▸ Assignment
Your answer should consist only of the lines below from the one with "Definition vec_min (cur" through the one with "spec's AABB is", copied exactly.

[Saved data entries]
--- START ---

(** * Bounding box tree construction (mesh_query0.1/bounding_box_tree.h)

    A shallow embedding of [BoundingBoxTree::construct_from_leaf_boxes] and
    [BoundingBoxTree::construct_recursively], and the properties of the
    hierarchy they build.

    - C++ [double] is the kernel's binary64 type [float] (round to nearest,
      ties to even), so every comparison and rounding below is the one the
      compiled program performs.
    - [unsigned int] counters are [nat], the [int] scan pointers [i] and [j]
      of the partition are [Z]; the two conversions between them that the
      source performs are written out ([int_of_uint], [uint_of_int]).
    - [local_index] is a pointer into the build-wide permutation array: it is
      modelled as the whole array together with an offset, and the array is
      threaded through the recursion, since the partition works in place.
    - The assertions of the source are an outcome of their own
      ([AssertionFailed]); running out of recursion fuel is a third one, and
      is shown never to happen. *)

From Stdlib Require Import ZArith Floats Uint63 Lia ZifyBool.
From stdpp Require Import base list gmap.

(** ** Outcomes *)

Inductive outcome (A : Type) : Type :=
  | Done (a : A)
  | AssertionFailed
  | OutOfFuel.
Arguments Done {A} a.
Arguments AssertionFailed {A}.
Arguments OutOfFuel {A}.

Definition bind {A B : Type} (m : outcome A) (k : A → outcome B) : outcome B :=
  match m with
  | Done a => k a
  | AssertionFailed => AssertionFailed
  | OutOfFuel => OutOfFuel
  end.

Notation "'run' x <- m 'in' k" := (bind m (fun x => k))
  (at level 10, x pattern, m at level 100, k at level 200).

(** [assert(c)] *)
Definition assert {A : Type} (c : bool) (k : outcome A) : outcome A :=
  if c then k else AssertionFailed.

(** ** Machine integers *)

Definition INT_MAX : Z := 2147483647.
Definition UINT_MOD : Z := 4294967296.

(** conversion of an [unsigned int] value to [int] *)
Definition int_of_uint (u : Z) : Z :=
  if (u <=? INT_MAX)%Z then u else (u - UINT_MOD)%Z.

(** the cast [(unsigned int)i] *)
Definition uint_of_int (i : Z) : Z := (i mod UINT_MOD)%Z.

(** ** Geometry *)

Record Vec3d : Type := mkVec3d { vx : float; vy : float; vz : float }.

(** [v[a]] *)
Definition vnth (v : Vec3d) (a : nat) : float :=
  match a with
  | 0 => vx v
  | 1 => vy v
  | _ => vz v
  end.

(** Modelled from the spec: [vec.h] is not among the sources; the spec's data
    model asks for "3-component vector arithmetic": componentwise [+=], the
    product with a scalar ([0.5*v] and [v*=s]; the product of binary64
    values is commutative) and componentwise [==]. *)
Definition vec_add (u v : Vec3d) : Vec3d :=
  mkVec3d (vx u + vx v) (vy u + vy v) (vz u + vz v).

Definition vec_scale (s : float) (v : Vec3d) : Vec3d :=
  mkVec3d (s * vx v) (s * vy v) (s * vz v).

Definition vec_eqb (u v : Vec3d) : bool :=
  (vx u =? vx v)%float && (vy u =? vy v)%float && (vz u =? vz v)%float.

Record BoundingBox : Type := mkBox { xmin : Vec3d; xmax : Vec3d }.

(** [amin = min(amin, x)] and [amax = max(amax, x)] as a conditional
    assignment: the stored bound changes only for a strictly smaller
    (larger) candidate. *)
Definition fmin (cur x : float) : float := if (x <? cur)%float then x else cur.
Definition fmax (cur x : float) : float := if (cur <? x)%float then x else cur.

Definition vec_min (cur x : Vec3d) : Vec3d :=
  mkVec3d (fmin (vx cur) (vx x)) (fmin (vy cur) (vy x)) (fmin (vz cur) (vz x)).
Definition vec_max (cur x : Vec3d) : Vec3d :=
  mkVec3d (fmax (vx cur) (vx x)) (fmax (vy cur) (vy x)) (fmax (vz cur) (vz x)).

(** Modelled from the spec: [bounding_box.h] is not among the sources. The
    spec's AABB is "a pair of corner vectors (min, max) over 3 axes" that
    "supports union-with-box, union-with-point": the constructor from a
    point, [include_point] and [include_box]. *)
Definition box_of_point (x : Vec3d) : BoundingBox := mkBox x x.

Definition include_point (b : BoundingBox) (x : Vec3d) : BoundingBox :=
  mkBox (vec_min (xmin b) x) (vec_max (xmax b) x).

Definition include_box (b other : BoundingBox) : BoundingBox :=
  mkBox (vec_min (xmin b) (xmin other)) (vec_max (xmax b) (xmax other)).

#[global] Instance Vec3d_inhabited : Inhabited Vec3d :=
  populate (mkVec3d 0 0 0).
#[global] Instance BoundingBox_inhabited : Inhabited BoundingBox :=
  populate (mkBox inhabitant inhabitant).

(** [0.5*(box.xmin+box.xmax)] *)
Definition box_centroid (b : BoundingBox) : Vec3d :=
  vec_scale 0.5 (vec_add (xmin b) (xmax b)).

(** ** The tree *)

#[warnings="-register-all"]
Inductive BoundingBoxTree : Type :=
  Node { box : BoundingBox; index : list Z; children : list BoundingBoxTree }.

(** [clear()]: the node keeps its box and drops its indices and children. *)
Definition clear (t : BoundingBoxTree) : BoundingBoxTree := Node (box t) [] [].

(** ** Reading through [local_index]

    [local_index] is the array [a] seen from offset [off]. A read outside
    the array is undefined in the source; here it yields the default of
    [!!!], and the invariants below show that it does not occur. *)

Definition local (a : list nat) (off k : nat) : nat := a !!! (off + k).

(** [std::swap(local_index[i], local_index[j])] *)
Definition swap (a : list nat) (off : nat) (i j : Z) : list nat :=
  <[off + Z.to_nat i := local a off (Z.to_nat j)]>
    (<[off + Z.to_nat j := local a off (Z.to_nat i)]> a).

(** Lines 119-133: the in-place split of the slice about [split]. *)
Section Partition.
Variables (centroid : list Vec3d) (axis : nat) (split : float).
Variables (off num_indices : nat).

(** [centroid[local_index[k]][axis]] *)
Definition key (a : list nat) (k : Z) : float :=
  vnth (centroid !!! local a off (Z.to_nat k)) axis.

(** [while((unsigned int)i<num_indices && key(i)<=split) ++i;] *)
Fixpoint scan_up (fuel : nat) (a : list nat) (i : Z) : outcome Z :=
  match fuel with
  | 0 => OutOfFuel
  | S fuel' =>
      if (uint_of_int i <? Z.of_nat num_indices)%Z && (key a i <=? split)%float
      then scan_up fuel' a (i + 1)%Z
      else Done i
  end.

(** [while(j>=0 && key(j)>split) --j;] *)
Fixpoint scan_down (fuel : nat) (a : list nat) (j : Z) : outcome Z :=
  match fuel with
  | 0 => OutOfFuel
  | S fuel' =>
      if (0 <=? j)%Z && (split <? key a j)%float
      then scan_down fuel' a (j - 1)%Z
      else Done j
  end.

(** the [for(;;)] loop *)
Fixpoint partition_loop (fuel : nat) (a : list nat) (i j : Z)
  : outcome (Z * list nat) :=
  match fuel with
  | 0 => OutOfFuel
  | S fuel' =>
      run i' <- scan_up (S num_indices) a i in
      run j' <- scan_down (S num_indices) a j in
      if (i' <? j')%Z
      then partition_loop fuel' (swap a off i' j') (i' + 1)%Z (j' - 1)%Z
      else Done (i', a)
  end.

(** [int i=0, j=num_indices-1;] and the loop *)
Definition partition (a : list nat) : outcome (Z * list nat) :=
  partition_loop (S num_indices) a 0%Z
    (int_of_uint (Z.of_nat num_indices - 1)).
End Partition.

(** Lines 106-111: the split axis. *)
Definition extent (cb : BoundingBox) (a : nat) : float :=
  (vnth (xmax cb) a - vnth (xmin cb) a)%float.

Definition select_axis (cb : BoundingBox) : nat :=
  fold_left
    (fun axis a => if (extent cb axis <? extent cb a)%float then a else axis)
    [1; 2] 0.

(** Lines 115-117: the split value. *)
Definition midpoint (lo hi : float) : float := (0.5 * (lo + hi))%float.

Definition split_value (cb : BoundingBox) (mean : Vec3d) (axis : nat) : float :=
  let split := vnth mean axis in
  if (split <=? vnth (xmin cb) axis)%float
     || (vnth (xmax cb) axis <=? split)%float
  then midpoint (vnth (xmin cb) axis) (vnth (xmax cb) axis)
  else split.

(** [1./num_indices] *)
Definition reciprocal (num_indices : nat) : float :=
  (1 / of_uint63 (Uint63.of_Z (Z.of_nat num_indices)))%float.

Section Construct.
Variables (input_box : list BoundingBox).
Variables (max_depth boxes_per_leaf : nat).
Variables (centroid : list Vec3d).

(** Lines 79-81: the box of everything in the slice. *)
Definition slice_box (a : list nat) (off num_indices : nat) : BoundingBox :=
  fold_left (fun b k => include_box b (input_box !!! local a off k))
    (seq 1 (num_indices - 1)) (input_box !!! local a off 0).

--- END ---

▸ Output of the task
Definition vec_min (cur x : Vec3d) : Vec3d :=
  mkVec3d (fmin (vx cur) (vx x)) (fmin (vy cur) (vy x)) (fmin (vz cur) (vz x)).
Definition vec_max (cur x : Vec3d) : Vec3d :=
  mkVec3d (fmax (vx cur) (vx x)) (fmax (vy cur) (vy x)) (fmax (vz cur) (vz x)).

(** Modelled from the spec: [bounding_box.h] is not among the sources. The
    spec's AABB is "a pair of corner vectors (min, max) over 3 axes" that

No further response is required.